*** Opening of RECORDS FOR THE TASK ***

Lemma clean_segments_Clean p : clean_segments (Clean p) = clean_segments p.
Proof.
  unfold clean_segments at 1. rewrite IsAbs_Clean. destruct (IsAbs p) eqn:E.
  - unfold Clean. rewrite E. set (l := reverse (clean_segments p)).
    assert (Forall plain_name l) as Hl.
    { apply Forall_reverse. unfold clean_segments. rewrite E. apply rooted_names, split_byte_fields. }
    change ("/" +:+ ?s) with ("" +:+ String "/" s). rewrite split_byte_app, foldl_app. simpl.
    destruct (decide (l = [])) as [Hn|Hn].
    { rewrite Hn. simpl. unfold l in Hn. apply (f_equal reverse) in Hn. by rewrite reverse_involutive in Hn. }
    rewrite split_join; [|done|eapply Forall_impl; [exact Hl|]; by intros x []].
    change (clean_step true [] "") with (@nil string).
    rewrite clean_names, app_nil_r by done. unfold l. by rewrite reverse_involutive.
  - rewrite split_Clean_rel by done. unfold clean_segments. by rewrite E.
Qed.

(** [p] is [base] or lies below it, going down through plain names only. *)
Definition below (base p : string) : Prop :=
  IsAbs p = IsAbs base ∧
  ∃ l, Forall plain_name l ∧ clean_segments p = reverse l ++ clean_segments base.

Lemma below_refl base : below base base.
Proof. split; [done|]. by exists []. Qed.
(* ===== verification/Manifest.v ===== *)
(** * The run manifest ([manifest])

    The record of every file a run produced ([manifest.go]), the orphan
    classification against it ([prune.go]) and its reading and writing
    ([io.go]).  [emit.Target], the key of an entry, comes from [emit].

    A Go map used as a set is a [gset]; where the code distinguishes a nil map
    it is an [option].  The manifest file is modelled by what [json.Unmarshal]
    makes of it: [None] when it is absent, unreadable or malformed, as an empty
    file is.  Writing therefore gives what the written text reads back as:
    [encoding/json] replaces invalid UTF-8, and [PluginAttribution.MarshalJSON]
    quotes names by Go's rules, whose escapes are not all JSON; then
    [MarshalIndent] fails, the error is dropped and an empty file is written.
    The keys of [rl_ResolvedFrom] are the names of layout fields. *)

From S2P Require Import Prelude GoStrings Unicode Plugin Build FilePath.

Local Open Scope string_scope.
Local Open Scope nat_scope.
Local Open Scope list_scope.

(** ** [emit.Target] *)

Record Target := MkTarget {
  t_Dir : string;
  t_Filename : string;
  t_Package : string;
  t_ImportPath : string;
}.
#[global] Instance Target_eq_dec : EqDecision Target.
Proof. solve_decision. Defined.
#[global] Program Instance Target_countable : Countable Target :=
  inj_countable' (λ t, (t_Dir t, t_Filename t, t_Package t, t_ImportPath t))
    (λ x, MkTarget x.1.1.1 x.1.1.2 x.1.2 x.2) _.
Next Obligation. by intros []. Qed.

Definition IsZero (t : Target) : bool := bool_decide (t = MkTarget "" "" "" "").

Definition JoinPath (t : Target) : string :=
  if String.eqb (t_Dir t) "" || String.eqb (t_Filename t) "" then ""
  else t_Dir t +:+ "/" +:+ t_Filename t.

(** ** [manifest.go] *)

Definition manifest_Version : Z := 2.

Record PluginAttribution := MkAttr { a_Name : string; a_OutputTag : string }.
#[global] Instance PluginAttribution_eq_dec : EqDecision PluginAttribution.
Proof. solve_decision. Defined.

Definition attr_String (a : PluginAttribution) : string :=
  if String.eqb (a_OutputTag a) "" then a_Name a else a_Name a +:+ ":" +:+ a_OutputTag a.

Record ResolvedLayout := MkResolved {
  rl_Layout : string;
  rl_Package : string;
  rl_Dir : string;
  rl_Filename : string;
  rl_ResolvedFrom : gmap string Layer;
}.
#[global] Instance ResolvedLayout_eq_dec : EqDecision ResolvedLayout.
Proof. solve_decision. Defined.

Record Output := MkOutput {
  out_Target : Target;
  out_Plugins : list PluginAttribution;
  out_Hash : string;
  out_ResolvedLayout : option ResolvedLayout;
  out_PipelineID : string;
}.
#[global] Instance Output_eq_dec : EqDecision Output.
Proof. solve_decision. Defined.

Record Manifest := MkManifest {
  m_Version : Z;
  m_Brand : string;
  m_RunID : string;
  m_Outputs : list Output;
}.
#[global] Instance Manifest_eq_dec : EqDecision Manifest.
Proof. solve_decision. Defined.

Definition New (runID : string) : Manifest := MkManifest manifest_Version "" runID [].

Definition Add (m : Manifest) (out : Output) : Manifest :=
  MkManifest (m_Version m) (m_Brand m) (m_RunID m) (m_Outputs m ++ [out]).

Definition set_brand (m : Manifest) (brand : string) : Manifest :=
  MkManifest (m_Version m) brand (m_RunID m) (m_Outputs m).

Definition Targets (m : Manifest) : list Target := map out_Target (m_Outputs m).

Fixpoint has_target (l : list Output) (t : Target) : bool :=
  match l with
  | [] => false
  | o :: l => if bool_decide (out_Target o = t) then true else has_target l t
  end.
Definition HasTarget (m : Manifest) (t : Target) : bool := has_target (m_Outputs m) t.

(** ** [io.go] *)

Inductive ReadError := ErrUnreadable | ErrUnsupportedVersion (got : Z).

Definition Read (file : option Manifest) : res ReadError Manifest :=
  match file with
  | None => Err ErrUnreadable
  | Some m =>
      if (m_Version m =? manifest_Version)%Z then Ok m else Err (ErrUnsupportedVersion (m_Version m))
  end.

(** Whether the escape [strconv.AppendQuote] writes for a rune is one of JSON's:
    it also writes [\a], [\v], [\x] and [\U].  [is_print] is [strconv.IsPrint]. *)
Definition json_escape (is_print : N → bool) (x : N * string) : bool :=
  let '(r, c) := x in
  if broken x then false
  else if (r =? 34)%N || (r =? 92)%N || is_print r then true
  else if (r =? 8)%N || (r =? 9)%N || (r =? 10)%N || (r =? 12)%N || (r =? 13)%N then true
  else if (r <? 32)%N || (r =? 127)%N then false
  else (r <? 65536)%N.
Definition quotable (is_print : N → bool) (s : string) : bool := forallb (json_escape is_print) (runes s).

(** [PluginAttribution.MarshalJSON] gives valid JSON, which then reads back as
    the attribution. *)
Definition attr_MarshalJSON (is_print : N → bool) (a : PluginAttribution) : bool :=
  quotable is_print (a_Name a) && quotable is_print (a_OutputTag a).

Definition json_target (t : Target) : Target :=
  MkTarget (json_text (t_Dir t)) (json_text (t_Filename t)) (json_text (t_Package t)) (json_text (t_ImportPath t)).
Definition json_layout (l : ResolvedLayout) : ResolvedLayout :=
  MkResolved (json_text (rl_Layout l)) (json_text (rl_Package l)) (json_text (rl_Dir l)) (json_text (rl_Filename l))
    (rl_ResolvedFrom l).
Definition json_output (o : Output) : Output :=
  MkOutput (json_target (out_Target o)) (out_Plugins o) (json_text (out_Hash o))
    (json_layout <$> out_ResolvedLayout o) (json_text (out_PipelineID o)).

(** What the text of [json.MarshalIndent] reads back as; [None] when it fails
    and there is no text. *)
Definition MarshalIndent (is_print : N → bool) (m : Manifest) : option Manifest :=
  if forallb (λ o, forallb (attr_MarshalJSON is_print) (out_Plugins o)) (m_Outputs m)
  then Some (MkManifest (m_Version m) (json_text (m_Brand m)) (json_text (m_RunID m)) (json_output <$> m_Outputs m))
  else None.

(** [Write]: [fault] is the file-system error of this call, if any; the file is
    replaced by renaming, so a call that fails leaves it. *)
Definition Write (is_print : N → bool) (fault : option WriteFault) (file : option Manifest) (m : Manifest)
    : res WriteFault unit * option Manifest :=
  match fault with Some e => (Err e, file) | None => (Ok tt, MarshalIndent is_print m) end.

(** The manifests JSON carries unchanged: all texts are UTF-8, and the names
    and tags of plugins need no escape that JSON lacks. *)
Definition output_texts (o : Output) : list string :=
  let t := out_Target o in
  [t_Dir t; t_Filename t; t_Package t; t_ImportPath t; out_Hash o; out_PipelineID o] ++
  match out_ResolvedLayout o with
  | Some l => [rl_Layout l; rl_Package l; rl_Dir l; rl_Filename l]
  | None => []
  end.
Definition output_encodable (is_print : N → bool) (o : Output) : bool :=
  forallb valid_utf8 (output_texts o) && forallb (attr_MarshalJSON is_print) (out_Plugins o).
Definition encodable (is_print : N → bool) (m : Manifest) : bool :=
  valid_utf8 (m_Brand m) && valid_utf8 (m_RunID m) && forallb (output_encodable is_print) (m_Outputs m).

Lemma json_output_id is_print o : output_encodable is_print o = true → json_output o = o.
Proof.
  destruct o as [[d f p i] pl h [[l lp ld lf lr]|] pid]; unfold output_encodable, output_texts; cbn -[json_text valid_utf8];
    rewrite !andb_true_iff; intros [Ht _]; unfold json_output, json_target, json_layout; cbn -[json_text valid_utf8];
    rewrite !json_text_valid by tauto; done.
Qed.

Lemma MarshalIndent_id is_print m : encodable is_print m = true → MarshalIndent is_print m = Some m.
Proof.
  destruct m as [v b r os]. unfold encodable, MarshalIndent. cbn -[json_text valid_utf8]. rewrite !andb_true_iff. intros [[Hb Hr] Ho].
  rewrite !json_text_valid by done.
  assert (forallb (λ o, forallb (attr_MarshalJSON is_print) (out_Plugins o)) os = true ∧ json_output <$> os = os) as [-> ->]; [|done].
  induction os as [|o os IH]; [done|]. cbn in *. apply andb_true_iff in Ho as [Ho Hos]. destruct (IH Hos) as [-> ->].
  rewrite (json_output_id is_print o Ho). unfold output_encodable in Ho. apply andb_true_iff in Ho as [_ ->]. done.
Qed.

(** ** [prune.go] *)

Inductive OrphanReason := ReasonUnclaimed | ReasonSourceGone.
#[global] Instance OrphanReason_eq_dec : EqDecision OrphanReason.
Proof. solve_decision. Defined.

Definition OrphanReason_String (r : OrphanReason) : string :=
  match r with ReasonUnclaimed => "unclaimed" | ReasonSourceGone => "source-gone" end.

Record Orphan := MkOrphan { or_Output : Output; or_Reason : OrphanReason }.

Record PruneOptions := MkPruneOptions {
  Emitted : option (gset Target);
  Scope : option (gset string);
  PipelineID : string;
  GoneSources : option (gset string);
}.

(** Membership with the [_test] shift undone. *)
Definition shifted_in (path : string) (s : gset string) : bool :=
  if bool_decide (path ∈ s) then true
  else match cut_suffix path "_test" with
       | Some stripped => bool_decide (stripped ∈ s)
       | None => false
       end.

Definition inScope (path : string) (scope : gset string) : bool :=
  if String.eqb path "" then false else shifted_in path scope.

Definition isGone (path : string) (gone : option (gset string)) : bool :=
  match gone with
  | None => false
  | Some gone => if String.eqb path "" then false else shifted_in path gone
  end.

Fixpoint prune_loop (emitted : gset Target) (scope : gset string) (pid : string)
    (gone : option (gset string)) (l : list Output) : list Orphan :=
  match l with
  | [] => []
  | o :: l =>
      let rest := prune_loop emitted scope pid gone l in
      if negb (String.eqb (out_PipelineID o) pid) then rest
      else if bool_decide (out_Target o ∈ emitted) then rest
      else if inScope (t_ImportPath (out_Target o)) scope then MkOrphan o ReasonUnclaimed :: rest
      else if isGone (t_ImportPath (out_Target o)) gone then MkOrphan o ReasonSourceGone :: rest
      else rest
  end.

Definition PruneAll (prev : option Manifest) (opts : PruneOptions) : list Orphan :=
  match prev, Scope opts, Emitted opts with
  | Some prev, Some scope, Some emitted =>
      if String.eqb (PipelineID opts) "" then []
      else prune_loop emitted scope (PipelineID opts) (GoneSources opts) (m_Outputs prev)
  | _, _, _ => []
  end.

Definition Prune (prev : option Manifest) (emitted : option (gset Target))
    (scope : option (gset string)) (pid : string) : list Output :=
  map or_Output (PruneAll prev (MkPruneOptions emitted scope pid None)).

*** Close of RECORDS FOR THE TASK ***

**TASK GOAL**. Return the lines above precisely as they appear, beginning at the first line and ending at the line with "destruct (decide (l = [])) as [Hn|Hn].", and nothing after it.

**EXPECTED ANSWER**.
Lemma clean_segments_Clean p : clean_segments (Clean p) = clean_segments p.
Proof.
  unfold clean_segments at 1. rewrite IsAbs_Clean. destruct (IsAbs p) eqn:E.
  - unfold Clean. rewrite E. set (l := reverse (clean_segments p)).
    assert (Forall plain_name l) as Hl.
    { apply Forall_reverse. unfold clean_segments. rewrite E. apply rooted_names, split_byte_fields. }
    change ("/" +:+ ?s) with ("" +:+ String "/" s). rewrite split_byte_app, foldl_app. simpl.
    destruct (decide (l = [])) as [Hn|Hn].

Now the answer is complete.